EXERCISE GOAL
Nothing outside the range below should be printed. Output exactly the lines from the line with "after (supervise_and_command period r s)" to the line with "RML_FINAL_STATE_REACHED) s))) /\", both included.

Records drawn from a dataset:
- - -
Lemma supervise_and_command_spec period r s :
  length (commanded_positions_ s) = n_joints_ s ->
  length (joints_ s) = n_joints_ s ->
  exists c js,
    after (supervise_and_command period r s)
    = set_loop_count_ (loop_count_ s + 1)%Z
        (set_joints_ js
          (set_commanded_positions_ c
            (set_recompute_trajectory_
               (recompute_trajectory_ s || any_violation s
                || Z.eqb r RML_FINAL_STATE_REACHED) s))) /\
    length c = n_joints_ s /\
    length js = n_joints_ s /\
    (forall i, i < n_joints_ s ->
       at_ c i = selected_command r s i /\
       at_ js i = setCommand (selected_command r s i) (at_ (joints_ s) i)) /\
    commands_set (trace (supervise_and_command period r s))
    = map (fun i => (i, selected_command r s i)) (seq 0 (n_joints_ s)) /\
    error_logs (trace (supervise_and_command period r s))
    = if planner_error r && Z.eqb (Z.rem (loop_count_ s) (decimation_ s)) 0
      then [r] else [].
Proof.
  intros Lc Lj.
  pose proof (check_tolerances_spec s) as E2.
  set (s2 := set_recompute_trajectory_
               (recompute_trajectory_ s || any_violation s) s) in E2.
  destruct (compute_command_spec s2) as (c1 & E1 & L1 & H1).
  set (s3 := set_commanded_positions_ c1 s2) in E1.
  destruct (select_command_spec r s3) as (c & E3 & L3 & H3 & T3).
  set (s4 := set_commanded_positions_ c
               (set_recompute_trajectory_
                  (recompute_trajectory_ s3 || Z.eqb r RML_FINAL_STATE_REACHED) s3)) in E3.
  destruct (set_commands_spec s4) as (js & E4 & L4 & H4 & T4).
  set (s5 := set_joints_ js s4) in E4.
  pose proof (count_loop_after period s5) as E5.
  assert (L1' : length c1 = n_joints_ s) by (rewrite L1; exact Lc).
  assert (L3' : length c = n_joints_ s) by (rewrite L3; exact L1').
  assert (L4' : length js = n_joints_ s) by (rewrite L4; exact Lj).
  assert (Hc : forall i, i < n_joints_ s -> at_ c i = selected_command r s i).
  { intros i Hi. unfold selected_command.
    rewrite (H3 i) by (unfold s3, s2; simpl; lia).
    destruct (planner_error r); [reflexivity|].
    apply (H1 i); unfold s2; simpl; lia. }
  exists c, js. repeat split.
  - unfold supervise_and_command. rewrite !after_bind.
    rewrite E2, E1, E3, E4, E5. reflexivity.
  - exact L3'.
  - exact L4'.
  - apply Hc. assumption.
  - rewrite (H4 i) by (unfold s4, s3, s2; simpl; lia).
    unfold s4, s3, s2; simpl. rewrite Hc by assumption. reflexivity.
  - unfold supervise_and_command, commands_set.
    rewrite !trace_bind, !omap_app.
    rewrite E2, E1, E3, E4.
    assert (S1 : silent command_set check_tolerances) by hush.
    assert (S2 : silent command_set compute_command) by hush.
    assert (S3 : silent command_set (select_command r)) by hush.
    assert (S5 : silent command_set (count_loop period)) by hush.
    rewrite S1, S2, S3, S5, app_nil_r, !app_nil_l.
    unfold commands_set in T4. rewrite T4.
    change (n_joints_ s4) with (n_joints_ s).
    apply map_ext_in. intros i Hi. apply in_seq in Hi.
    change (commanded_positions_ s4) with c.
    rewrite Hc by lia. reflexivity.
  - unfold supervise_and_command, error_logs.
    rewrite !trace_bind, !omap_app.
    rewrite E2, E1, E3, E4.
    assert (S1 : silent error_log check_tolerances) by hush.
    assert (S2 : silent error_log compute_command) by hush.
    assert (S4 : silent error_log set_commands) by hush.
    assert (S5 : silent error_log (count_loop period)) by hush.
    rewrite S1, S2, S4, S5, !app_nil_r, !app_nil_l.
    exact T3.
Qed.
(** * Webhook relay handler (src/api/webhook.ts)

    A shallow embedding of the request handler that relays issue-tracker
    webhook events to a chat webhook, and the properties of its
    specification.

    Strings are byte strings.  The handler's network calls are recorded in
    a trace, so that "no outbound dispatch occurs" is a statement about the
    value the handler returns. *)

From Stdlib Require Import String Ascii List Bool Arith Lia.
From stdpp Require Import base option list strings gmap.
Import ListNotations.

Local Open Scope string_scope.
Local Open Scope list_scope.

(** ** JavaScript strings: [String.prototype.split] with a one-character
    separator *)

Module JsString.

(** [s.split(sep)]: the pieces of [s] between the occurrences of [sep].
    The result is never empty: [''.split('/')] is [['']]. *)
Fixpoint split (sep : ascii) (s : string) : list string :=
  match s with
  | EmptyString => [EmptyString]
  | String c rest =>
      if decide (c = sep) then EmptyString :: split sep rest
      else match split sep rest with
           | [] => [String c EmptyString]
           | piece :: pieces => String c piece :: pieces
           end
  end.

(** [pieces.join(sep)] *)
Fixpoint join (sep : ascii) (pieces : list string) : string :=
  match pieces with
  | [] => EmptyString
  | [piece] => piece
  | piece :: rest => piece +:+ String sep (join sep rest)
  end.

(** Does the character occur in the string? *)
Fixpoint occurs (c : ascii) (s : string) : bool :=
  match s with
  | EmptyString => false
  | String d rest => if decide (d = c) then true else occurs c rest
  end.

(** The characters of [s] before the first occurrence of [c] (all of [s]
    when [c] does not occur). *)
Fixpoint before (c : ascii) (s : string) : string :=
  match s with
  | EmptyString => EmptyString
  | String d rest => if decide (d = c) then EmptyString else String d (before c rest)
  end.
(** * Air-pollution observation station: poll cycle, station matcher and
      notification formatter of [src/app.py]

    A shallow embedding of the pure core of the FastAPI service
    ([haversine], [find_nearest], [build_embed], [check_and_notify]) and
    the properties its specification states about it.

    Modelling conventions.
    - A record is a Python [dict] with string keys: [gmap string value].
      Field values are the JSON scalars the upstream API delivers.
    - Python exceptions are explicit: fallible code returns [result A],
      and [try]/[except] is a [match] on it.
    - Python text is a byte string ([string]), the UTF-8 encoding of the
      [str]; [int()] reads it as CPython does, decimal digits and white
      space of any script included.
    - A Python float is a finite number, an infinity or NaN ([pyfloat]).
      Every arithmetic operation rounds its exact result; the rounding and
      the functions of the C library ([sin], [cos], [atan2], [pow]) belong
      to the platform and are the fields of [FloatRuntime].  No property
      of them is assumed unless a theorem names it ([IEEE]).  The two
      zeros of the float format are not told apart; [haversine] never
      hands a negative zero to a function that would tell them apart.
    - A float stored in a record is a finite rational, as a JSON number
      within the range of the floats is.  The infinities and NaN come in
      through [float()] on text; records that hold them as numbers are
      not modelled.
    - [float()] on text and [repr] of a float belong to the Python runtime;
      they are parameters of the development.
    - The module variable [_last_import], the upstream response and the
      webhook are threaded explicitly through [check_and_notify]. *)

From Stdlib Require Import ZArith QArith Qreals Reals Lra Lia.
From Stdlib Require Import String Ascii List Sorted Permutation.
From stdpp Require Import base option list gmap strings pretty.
- - -
EXPECTED OUTPUT
    after (supervise_and_command period r s)
    = set_loop_count_ (loop_count_ s + 1)%Z
        (set_joints_ js
          (set_commanded_positions_ c
            (set_recompute_trajectory_
               (recompute_trajectory_ s || any_violation s
                || Z.eqb r RML_FINAL_STATE_REACHED) s))) /\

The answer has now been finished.